Desta forma, caberia à parte autora, para evitar a prescrição, interpor o recurso adequado na justiça do trabalho (recurso ordinário) ou ingressar com a ação rescisória contra decisão proferida por juízo absolutamente incompetente, perante o TRT-PI, mas não poderia ter protocolado a mesma ação na justiça estadual e requerido o pagamento das verbas que foram declaradas prescritas na justiça do trabalho, e que hoje estão acobertadas pela coisa julgada material.
Em minha concepção, a sentença proferida por juízo absolutamente incompetente impede o exame dos mesmos fatos ainda que pela justiça constitucionalmente competente, pois, ao contrário, estar-se-ia não só diante de vedado bis in idem como também na contramão da necessária segurança jurídica que a imutabilidade da coisa julgada visa garantir.

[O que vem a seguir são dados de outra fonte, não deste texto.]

(** * Scrape-job supervision of the dashboard (src/dashboard/app.py, lines 364-493)

    A shallow embedding of the block of [main] that launches the scraper as
    a child process, reads its combined output line by line, updates the four
    counters from the recognised lines, publishes them to the Streamlit
    widgets and reports how the child ended.

    - Text is a list of Unicode code points, bytes are [Byte.byte].
    - Python integers are [Z].
    - The Streamlit calls are recorded, in call order, in a trace of
      [ui_event]s; floating-point arguments (elapsed time, rate, ratio) are
      not computed, the events keep the integers they are computed from.
    - Local variables and the trace are threaded through a state monad with
      exceptions, so that [try: ... except: pass] and the outer
      [except Exception] read as in the source.
    - Behaviour of the interpreter that the repository does not fix
      (Unicode tables beyond ASCII, the integer/string digit limit, the
      range of floats, the clock) is a parameter [Host]; inside the range
      where every CPython agrees the definitions do not consult it. *)

From Stdlib.Strings Require Import String Ascii Byte.
From Stdlib Require Import DecimalPos DecimalN Permutation Sorted.
From Stdlib Require Import List ZArith NArith Bool Lia.
Import ListNotations.

Local Open Scope Z_scope.

(** ** Text and bytes *)

Definition char := N.
Definition text := list char.
Definition bytes := list byte.

(** A source literal such as ["Progress:"], as text. *)
Definition lit (s : string) : text := map N_of_ascii (list_ascii_of_string s).

(** The bytes of an ASCII literal, as the child writes them. *)
Definition blit (s : string) : bytes := list_byte_of_string s.

Definition newline : byte := x0a.

Fixpoint starts_with (p s : text) : bool :=
  match p, s with
  | [], _ => true
  | _ :: _, [] => false
  | c :: p', x :: s' => N.eqb c x && starts_with p' s'
  end.

(** [p in s] on Python strings. *)
Fixpoint contains (p s : text) : bool :=
  starts_with p s ||
  match s with
  | [] => false
  | _ :: s' => contains p s'
  end.

(** [''.join(ls)] *)
Definition join (ls : list text) : text := concat ls.

(** [l[-n:]] for a positive [n]: the last [n] elements, all of [l] when it
    is shorter. *)
Definition py_last {A : Type} (n : nat) (l : list A) : list A :=
  skipn (length l - n) l.

(** ** The hosting interpreter and operating system

    The exceptions the block can meet, and what the repository leaves to
    the interpreter.  [Host] collects the answers of the interpreter and of
    the clock outside the range in which they are fixed: the definitions
    below decide themselves on ASCII text, on digit strings of at most 640
    characters (the least limit the interpreter can be set to), on integers
    below [10 ^ 640] and below [2 ^ 1000] (far inside the range of a
    float), and ask the host only beyond. *)

Inductive exn : Type :=
| ValueError
| ZeroDivisionError
| OverflowError
| IndexError
| OSError.

Record Host : Type := {
  (** decimal value of a non-ASCII character of category Nd, if it is one *)
  unicode_digit : char -> option N;
  (** whether a character other than the printable ASCII ones, blank, tab,
      line feed, vertical tab, form feed and carriage return is white space
      for [\s] *)
  unicode_space : char -> bool;
  (** [bytes.decode('utf-8', errors='replace')] on input that is not plain
      ASCII *)
  utf8_replace : bytes -> text;
  (** whether [int] accepts a digit string of the given length, above 640 *)
  long_int_ok : nat -> bool;
  (** whether [str] accepts an integer of more than 640 digits *)
  long_str_ok : Z -> bool;
  (** whether an integer of 1000 bits or more converts to a float *)
  big_float_ok : Z -> bool;
  (** whether the quotient of a numerator of 1000 bits or more fits a float *)
  big_div_ok : Z -> Z -> bool;
  (** whether [time.time() - start_time > 0] when read in the iteration
      that handles the line of the given number (from 1) *)
  elapsed_positive : nat -> bool
}.

(** A host for evaluating the block on ASCII input: no digits or spaces
    beyond ASCII, no numeric limits, a clock that has always advanced.  Its
    [utf8_replace] is never consulted on such input. *)
Definition plain_host : Host := {|
  unicode_digit := fun _ => None;
  unicode_space := fun _ => false;
  utf8_replace := map (fun b => if N.ltb (Byte.to_N b) 128 then Byte.to_N b else 65533%N);
  long_int_ok := fun _ => true;
  long_str_ok := fun _ => true;
  big_float_ok := fun _ => true;
  big_div_ok := fun _ _ => true;
  elapsed_positive := fun _ => true
|}.

(** ** Widgets, local variables and the monad *)

Inductive widget : Type := PostsW | CommentsW | ImagesW | VideosW.

(** The value string of a metric: [str(n)], [f"{n}/{total}"] or [f"~{n}"]. *)
Inductive metric_text : Type :=
| MCount (n : Z)
| MRatio (n total : Z)
| MApprox (n : Z).

Inductive status_text : Type :=
| SFound (batch : Z)      (* "Found {batch} posts in batch..." *)
| SRunning.               (* "Running for {elapsed}s | Rate: {rate} posts/sec" *)

Inductive ui_event : Type :=
| Metric (m : widget) (v : metric_text)    (* <m>_metric.metric(label, v) *)
| ProgressRatio (n total : Z)              (* progress_bar.progress(min(n / total, 1.0)) *)
| ProgressFull                             (* progress_bar.progress(1.0) *)
| StatusInfo (s : status_text)             (* status_container.info(s) *)
| OutputCode (display_text : text)         (* output_container.code(display_text) *)
| StatusSuccess                            (* status_container.success("Completed ...") *)
| Balloons                                 (* st.balloons() *)
| StatusError (returncode : Z)             (* status_container.error("Failed with code ...") *)
| StCode (t : text)                        (* st.code(''.join(output_lines[-30:])) *)
| StError (e : exn)                        (* st.error(f"Error running scraper: {e}") *)
| StTraceback.                             (* st.code(traceback.format_exc()) *)

(** The local variables of the block and the calls made on the widgets so
    far, oldest first. *)
Record world : Type := {
  output_lines : list text;
  posts_count : Z;
  comments_count : Z;
  images_count : Z;
  videos_count : Z;
  ui : list ui_event
}.

(** Lines 382-387: the locals as assigned after [Popen] returned. *)
Definition start : world := {|
  output_lines := [];
  posts_count := 0;
  comments_count := 0;
  images_count := 0;
  videos_count := 0;
  ui := []
|}.

Inductive result (A : Type) : Type :=
| Normal (a : A)
| Raised (e : exn).
Arguments Normal {A} a.
Arguments Raised {A} e.

Definition M (A : Type) : Type := world -> world * result A.

Definition ret {A : Type} (a : A) : M A := fun w => (w, Normal a).

Definition raise {A : Type} (e : exn) : M A := fun w => (w, Raised e).

Definition bind {A B : Type} (m : M A) (k : A -> M B) : M B :=
  fun w =>
    match m w with
    | (w', Normal a) => k a w'
    | (w', Raised e) => (w', Raised e)
    end.

Notation "x <- m ;; k" := (bind m (fun x => k))
  (at level 61, m at next level, right associativity).
Notation "m ;; k" := (bind m (fun _ => k))
  (at level 61, right associativity).

(** [try: m  except: pass] *)
Definition try_pass (m : M unit) : M unit :=
  fun w => (fst (m w), Normal tt).

(** [try: m  except Exception as e: h e] *)
Definition try_except (m : M unit) (h : exn -> M unit) : M unit :=
  fun w =>
    match m w with
    | (w', Normal a) => (w', Normal a)
    | (w', Raised e) => h e w'
    end.

(** [if b: m] *)
Definition when (b : bool) (m : M unit) : M unit :=
  if b then m else ret tt.

Definition get {A : Type} (f : world -> A) : M A := fun w => (w, Normal (f w)).

Definition with_ui (evs : list ui_event) (w : world) : world :=
  {| output_lines := output_lines w; posts_count := posts_count w;
     comments_count := comments_count w; images_count := images_count w;
     videos_count := videos_count w; ui := evs |}.

Definition with_output_lines (ls : list text) (w : world) : world :=
  {| output_lines := ls; posts_count := posts_count w;
     comments_count := comments_count w; images_count := images_count w;
     videos_count := videos_count w; ui := ui w |}.

Definition with_posts_count (n : Z) (w : world) : world :=
  {| output_lines := output_lines w; posts_count := n;
     comments_count := comments_count w; images_count := images_count w;
     videos_count := videos_count w; ui := ui w |}.

Definition with_comments_count (n : Z) (w : world) : world :=
  {| output_lines := output_lines w; posts_count := posts_count w;
     comments_count := n; images_count := images_count w;
     videos_count := videos_count w; ui := ui w |}.

Definition with_images_count (n : Z) (w : world) : world :=
  {| output_lines := output_lines w; posts_count := posts_count w;
     comments_count := comments_count w; images_count := n;
     videos_count := videos_count w; ui := ui w |}.

Definition with_videos_count (n : Z) (w : world) : world :=
  {| output_lines := output_lines w; posts_count := posts_count w;
     comments_count := comments_count w; images_count := images_count w;
     videos_count := n; ui := ui w |}.

(** A call on a widget. *)
Definition emit (e : ui_event) : M unit :=
  fun w => (with_ui (ui w ++ [e]) w, Normal tt).

(** [output_lines.append(line)] *)
Definition append_line (line : text) : M unit :=
  fun w => (with_output_lines (output_lines w ++ [line]) w, Normal tt).

Definition set_posts_count (n : Z) : M unit :=
  fun w => (with_posts_count n w, Normal tt).

Definition set_comments_count (n : Z) : M unit :=
  fun w => (with_comments_count n w, Normal tt).

Definition set_images_count (n : Z) : M unit :=
  fun w => (with_images_count n w, Normal tt).

Definition set_videos_count (n : Z) : M unit :=
  fun w => (with_videos_count n w, Normal tt).

(** [match.group(i)] *)
Definition group (i : nat) (gs : list text) : M text :=
  match nth_error gs (i - 1) with
  | Some g => ret g
  | None => raise IndexError
  end.

(** ** The child process as the parent sees it *)

Inductive ending : Type :=
| EndOfFile      (* every writer closed the pipe *)
| ReadFails.     (* the read after the last delivered byte raises OSError *)

(** What [Popen] returned: the chunks the child wrote to its combined
    stdout and stderr, how the stream ends, and the exit status that
    [process.wait()] stores in [process.returncode]. *)
Record process : Type := {
  writes : list bytes;
  stream_end : ending;
  returncode : Z
}.

Inductive spawn : Type :=
| SpawnFails                 (* [Popen] raises, e.g. FileNotFoundError *)
| Spawned (p : process).

(** A pipe is a queue of bytes: what the reader sees is the writes joined. *)
Definition stream (p : process) : bytes := concat (writes p).

(** One call of [process.stdout.readline()] on the unbuffered pipe: bytes
    are taken one at a time up to and including the first line feed;
    [AtEnd] is the case where the delivered bytes run out first. *)
Inductive read_result : Type :=
| Line (l rest : bytes)
| AtEnd (partial : bytes).

Fixpoint readline (s : bytes) : read_result :=
  match s with
  | [] => AtEnd []
  | b :: s' =>
      if Byte.eqb b newline then Line [b] s'
      else
        match readline s' with
        | Line l rest => Line (b :: l) rest
        | AtEnd partial => AtEnd (b :: partial)
        end
  end.

(** [iter(process.stdout.readline, b'')]: the lines it yields and how it
    stops, by exhaustion or by the exception of a failed read.  At end of
    file a last line without terminator is yielded if it is not empty. *)
Fixpoint iter_readline (fuel : nat) (s : bytes) (e : ending)
  : list bytes * result unit :=
  match fuel with
  | O => ([], Normal tt)
  | S fuel' =>
      match readline s with
      | Line l rest =>
          let (ls, r) := iter_readline fuel' rest e in (l :: ls, r)
      | AtEnd partial =>
          match e with
          | ReadFails => ([], Raised OSError)
          | EndOfFile =>
              match partial with
              | [] => ([], Normal tt)
              | _ :: _ => ([partial], Normal tt)
              end
          end
      end
  end.

(** Every yielded line takes at least one byte, so one step more than the
    stream has bytes lets the iterator reach the end of the stream. *)
Definition read_lines (p : process) : list bytes * result unit :=
  iter_readline (S (length (stream p))) (stream p) (stream_end p).

(** Integers below the first have at most 640 digits; integers below the
    second convert to a float without overflow. *)
Definition str_digits_threshold : Z := 10 ^ 640.
Definition float_safe_bound : Z := 2 ^ 1000.

Section Supervisor.

Variable host : Host.

(** *** Characters: [\d] and [\s] of a [str] pattern *)

Definition digit_value (c : char) : option N :=
  if N.ltb c 128 then
    if N.leb 48 c && N.leb c 57 then Some (c - 48)%N else None
  else unicode_digit host c.

Definition is_digit (c : char) : bool :=
  match digit_value c with Some _ => true | None => false end.

Definition is_space (c : char) : bool :=
  if N.eqb c 32 || (N.leb 9 c && N.leb c 13) then true
  else if N.ltb 32 c && N.ltb c 127 then false
  else unicode_space host c.

(** *** [raw_line.decode('utf-8', errors='replace')] *)

Definition is_ascii_byte (b : byte) : bool := N.ltb (Byte.to_N b) 128.

Definition decode (raw : bytes) : text :=
  if forallb is_ascii_byte raw then map Byte.to_N raw else utf8_replace host raw.

(** *** Regular expressions

    The six patterns of the source are sequences of literal characters,
    [\s*] and the group [(\d+)].  [match_here] is the backtracking matcher
    anchored at the head of the text: both repetitions are greedy and give
    characters back, longest attempt first.  It returns the groups. *)

Inductive item : Type :=
| Lit (c : char)
| Spaces
| Digits.

Definition regex := list item.

Section Repetition.
Context {A : Type}.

Ademais, colaciono trecho de um julgado do STJ, segundo o qual:
Uma vez pronunciada, por sentença, a prescrição, ainda que por juízo absolutamente incompetente (justiça do trabalho), e transitada em julgado tal decisão, não poderia o juízo estadual competente revogar/anular a sentença proferida na justiça do trabalho, sem o devido processo legal da ação rescisória.
O juízo estadual, em outras palavras, não é revisor das sentenças proferidas pela justiça trabalhista nem pode anular as decisões proferidas pela justiça especializada. A sentença proferida na justiça do trabalho somente pode ser anulada, revogada ou rescindida por ela própria, mediante os recursos e ação rescisória dirigidos aos Tribunais do Trabalho.
Portanto, reconheço a coisa julgada da sentença proferida na justiça especializada, no que se refere à prescrição do período compreendido entre 01/01/2005 e 02/03/2009.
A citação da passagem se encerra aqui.